Welcome to Then and Now, where each week we compare images of Manchester streets, landmarks and buildings from bygone days with how they look today.
Our main image this week may look like a doctor’s waiting room, but it is actually the international departure gate at Manchester’s Ringway Airport in February 1954.
Instead of glitzy duty-free shops, cafes and restaurants, there are canvas chairs and a few pictures hung on the walls. Passengers were allowed to smoke before going through the doors to the airport apron and the waiting plane.
Ringway changed a lot during the 1950s. Buildings were refurbished, ground approach radar was installed and the runway was extended to allow larger aircraft to be handled.

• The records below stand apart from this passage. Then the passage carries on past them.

(* ===== verification/Policies.v ===== *)
(** resource_budget.rs, resource_policy.rs, process_group.rs, capture_policy.rs and
    worker_handoff.rs: the limits a job runs under, the identifiers it may signal, whether truncated
    output is acceptable, and the order in which a worker takes over a request. *)

From Stdlib Require Import NArith ZArith Lia String Ascii.
From stdpp Require Import base gmap list strings.
From S2P Require Import Prelude RustStr JobState.

(** ** Definitions *)

(** *** resource_budget.rs *)

Record Budget := mkBudget { concurrent : N; high : N; max : N; swap : N }.

Definition Budget_valid (self : Budget) : bool :=
  (0 <? concurrent self) && (concurrent self <=? 2) && (0 <? high self) && (high self <? max self)
  && (max self <=? 11 * 1024 * 1024 * 1024) && (swap self <=? 2 * 1024 * 1024 * 1024).

(** *** resource_policy.rs *)

Record ResourcePolicy := mkResourcePolicy {
  ResourcePolicy_budget : Budget;
  ResourcePolicy_ok : Is_true (Budget_valid ResourcePolicy_budget)
}.

Record RawPolicy := mkRawPolicy {
  version : N;
  max_concurrent_jobs : N;
  slice : string;
  memory_high_bytes : N;
  memory_max_bytes : N;
  memory_swap_max_bytes : N
}.

Inductive InvalidPolicy := mkInvalidPolicy.

Definition ResourcePolicy_try_from (raw : RawPolicy) : result ResourcePolicy InvalidPolicy :=
  let budget := mkBudget (max_concurrent_jobs raw) (memory_high_bytes raw) (memory_max_bytes raw)
                  (memory_swap_max_bytes raw) in
  if (version raw =? 1) && String.eqb (slice raw) "domyjob.slice" then
    match decide (Is_true (Budget_valid budget)) with
    | left H => Ok (mkResourcePolicy budget H)
    | right _ => Err mkInvalidPolicy
    end
  else Err mkInvalidPolicy.

Definition RawPolicy_from (policy : ResourcePolicy) : RawPolicy :=
  let budget := ResourcePolicy_budget policy in
  mkRawPolicy 1 (concurrent budget) "domyjob.slice" (high budget) (max budget) (swap budget).

(** *** process_group.rs *)

Record ProcessGroup := mkProcessGroup { ProcessGroup_get : Z }.
Inductive InvalidProcessGroup := mkInvalidProcessGroup.

Definition ProcessGroup_new (value : Z) : result ProcessGroup InvalidProcessGroup :=
  match NonZeroI32_new value with
  | Some group => if (0 <? NonZeroI32_get group)%Z then Ok (mkProcessGroup (NonZeroI32_get group))
                  else Err mkInvalidProcessGroup
  | None => Err mkInvalidProcessGroup
  end.

(** [str::parse::<i32>]: an optional sign and decimal digits, within the type. *)
Fixpoint parse_digits (negative : bool) (value : Z) (digits : list N) : option Z :=
  match digits with
  | [] => Some value
  | b :: digits =>
      if negb (is_ascii_digit b) then None else
      let digit := Z.of_N (b - 48) in
      let value := (if negative then value * 10 - digit else value * 10 + digit)%Z in
      if (-2147483648 <=? value)%Z && (value <=? 2147483647)%Z
      then parse_digits negative value digits else None
  end.

Definition i32_from_str (text : string) : option Z :=
  match bytes text with
  | [] => None
  | sign :: digits =>
      if sign =? byte_of "-" then
        match digits with [] => None | _ => parse_digits true 0 digits end
      else if sign =? byte_of "+" then
        match digits with [] => None | _ => parse_digits false 0 digits end
      else parse_digits false 0 (sign :: digits)
  end.

Definition ProcessGroup_from_str (text : string) : result ProcessGroup InvalidProcessGroup :=
  match i32_from_str text with
  | Some value => ProcessGroup_new value
  | None => Err mkInvalidProcessGroup
  end.

(** *** capture_policy.rs *)

Inductive CapturePolicy := CapturePolicy_Prefix | CapturePolicy_Complete.
Inductive CaptureAdmission := CaptureAdmission_Accept | CaptureAdmission_RefuseTruncated.

Definition capture_admission (policy : CapturePolicy) (omitted : N) : CaptureAdmission :=
  match policy with
  | CapturePolicy_Prefix => CaptureAdmission_Accept
  | CapturePolicy_Complete =>
      if omitted =? 0 then CaptureAdmission_Accept else CaptureAdmission_RefuseTruncated
  end.

(** *** worker_handoff.rs *)

Inductive HandoffPhase := HandoffPhase_Read | HandoffPhase_Decode | HandoffPhase_Validate | HandoffPhase_Launch.

Record HandoffFailure (E : Type) := mkHandoffFailure { HandoffFailure_phase : HandoffPhase; cause : E }.
Arguments mkHandoffFailure {E} _ _.
Arguments HandoffFailure_phase {E} _.
Arguments cause {E} _.

(** The closures act on the world [W]. *)
Section handoff.
Context {W B T E : Type}.
Context (read : W -> W * result B E) (decode : B -> W -> W * result T E)
  (validate : T -> W -> W * result unit E) (launch : T -> W -> W * result unit E).

Definition failed {A} (phase : HandoffPhase) (r : result A E) : result A (HandoffFailure E) :=
  map_err (mkHandoffFailure phase) r.

Definition start (w : W) : W * result unit (HandoffFailure E) :=
  let '(w, bytes) := read w in
  match failed HandoffPhase_Read bytes with
  | Err e => (w, Err e)
  | Ok bytes =>
      let '(w, request) := decode bytes w in
      match failed HandoffPhase_Decode request with
      | Err e => (w, Err e)
      | Ok request =>
          let '(w, validated) := validate request w in
          match failed HandoffPhase_Validate validated with
          | Err e => (w, Err e)
          | Ok _ =>
              let '(w, launched) := launch request w in
              (w, failed HandoffPhase_Launch launched)
          end
      end
  end.

(** What ran: a request is launched only when it was read, decoded and validated, in that order. *)
Inductive launched (w : W) : T -> W -> Prop :=
| launched_intro w1 b w2 t w3 u :
    read w = (w1, Ok b) -> decode b w1 = (w2, Ok t) -> validate t w2 = (w3, Ok u) -> launched w t w3.

Lemma start_spec w :
  (forall w', start w = (w', Ok tt) <->
     exists t w3, launched w t w3 /\ launch t w3 = (w', Ok tt)) /\
  (forall w' phase e, start w = (w', Err (mkHandoffFailure phase e)) ->
     match phase with
     | HandoffPhase_Read => read w = (w', Err e)
     | HandoffPhase_Decode => exists w1 b, read w = (w1, Ok b) /\ decode b w1 = (w', Err e)
     | HandoffPhase_Validate =>
         exists w1 b w2 t, read w = (w1, Ok b) /\ decode b w1 = (w2, Ok t) /\ validate t w2 = (w', Err e)
     | HandoffPhase_Launch => exists t w3, launched w t w3 /\ launch t w3 = (w', Err e)
     end).
Proof.
  unfold start, failed. destruct (read w) as [w1 [b|e1]] eqn:Er; cbn.
  2: { split; [|by intros w' phase e [= <- <- <-]].
       intros w'. split; [done|]. intros (t & w3 & Hl & _). inversion Hl; congruence. }
  destruct (decode b w1) as [w2 [t|e2]] eqn:Ed; cbn.
  2: { split; [|intros w' phase e [= <- <- <-]; eauto].
       intros w'. split; [done|]. intros (t & w3 & Hl & _). inversion Hl; congruence. }
  destruct (validate t w2) as [w3 [u|e3]] eqn:Ev; cbn.
  2: { split; [|intros w' phase e [= <- <- <-]; eauto 8].
       intros w'. split; [done|]. intros (t' & w3' & Hl & _). inversion Hl; congruence. }
  assert (Hl : launched w t w3) by (econstructor; eassumption).
  destruct (launch t w3) as [w4 [[]|e4]] eqn:El; cbn.
  - split; [|done]. intros w'. split.
    + intros [= <-]. eauto.
    + intros (t' & w3' & Hl' & El'). inversion Hl'; subst. congruence.
  - split; [|intros w' phase e [= <- <- <-]; eauto].
    intros w'. split; [done|]. intros (t' & w3' & Hl' & El'). inversion Hl'; subst. congruence.
Qed.
End handoff.

(** ** Lemmas *)

Lemma ResourcePolicy_inj p q : ResourcePolicy_budget p = ResourcePolicy_budget q -> p = q.
Proof. destruct p as [b H], q as [b' H']. cbn. intros <-. f_equal. apply proof_irrel. Qed.

(** A stored policy comes back, and only budgets within the machine's limits are policies. *)
Lemma resource_policy_roundtrip (policy : ResourcePolicy) (raw : RawPolicy) :
  ResourcePolicy_try_from (RawPolicy_from policy) = Ok policy /\
  (ResourcePolicy_try_from raw = Ok policy -> RawPolicy_from policy = raw) /\
  let budget := ResourcePolicy_budget policy in
  1 <= concurrent budget <= 2 /\ 0 < high budget < max budget /\
  max budget <= 11811160064 /\ swap budget <= 2147483648.
Proof.
  split; [|split].
  - unfold ResourcePolicy_try_from, RawPolicy_from. cbn [version slice N.eqb Pos.eqb andb].
    rewrite String.eqb_refl. cbn [andb].
    destruct (decide _) as [H|H]; [f_equal; apply ResourcePolicy_inj; cbn; by destruct (ResourcePolicy_budget policy)|].
    exfalso. apply H. cbn. pose proof (ResourcePolicy_ok policy). by destruct (ResourcePolicy_budget policy).
  - unfold ResourcePolicy_try_from. destruct (N.eqb_spec (version raw) 1) as [Hv|]; [|done]. cbn [andb].
    destruct (String.eqb_spec (slice raw) "domyjob.slice") as [Hs|]; [|done].
    destruct (decide _) as [H|H]; [|done]. intros [= <-]. unfold RawPolicy_from. cbn.
    rewrite <- Hv, <- Hs. by destruct raw.
  - cbv zeta. pose proof (ResourcePolicy_ok policy) as H. apply Is_true_true in H. unfold Budget_valid in H.
    rewrite !andb_true_iff, !N.leb_le, !N.ltb_lt in H.
    change (11 * 1024 * 1024 * 1024) with 11811160064 in H.
    change (2 * 1024 * 1024 * 1024) with 2147483648 in H. lia.
Qed.

Lemma process_group_positive text group :
  ProcessGroup_from_str text = Ok group -> (0 < ProcessGroup_get group)%Z.
Proof.
  unfold ProcessGroup_from_str. destruct (i32_from_str text) as [v|]; [|done]. unfold ProcessGroup_new.
  destruct (NonZeroI32_new v) as [g|]; [|done]. destruct (Z.ltb_spec 0 (NonZeroI32_get g)); [|done].
  by intros [= <-].
Qed.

In 1954, the year our photo was taken, British European Airways (BEA) launched an ambitious expansion programme to provide business travellers with an alternative means of getting to and from London.
The train took 3hrs 30mins to go from city centre to city centre. The plane could do the same journey in 1hr 25mins, plus the time it took to travel to or from the airport at either end.
The plane was more expensive at nearly £4 one way, while British Rail charged just over £2 for a first class ticket.
But the flights proved popular. By the end of 1956, BEA was carrying 60,000 passengers on the route.
In December 1954, Ringway reached the milestone of carrying its millionth passenger since reopening after the war in 1946.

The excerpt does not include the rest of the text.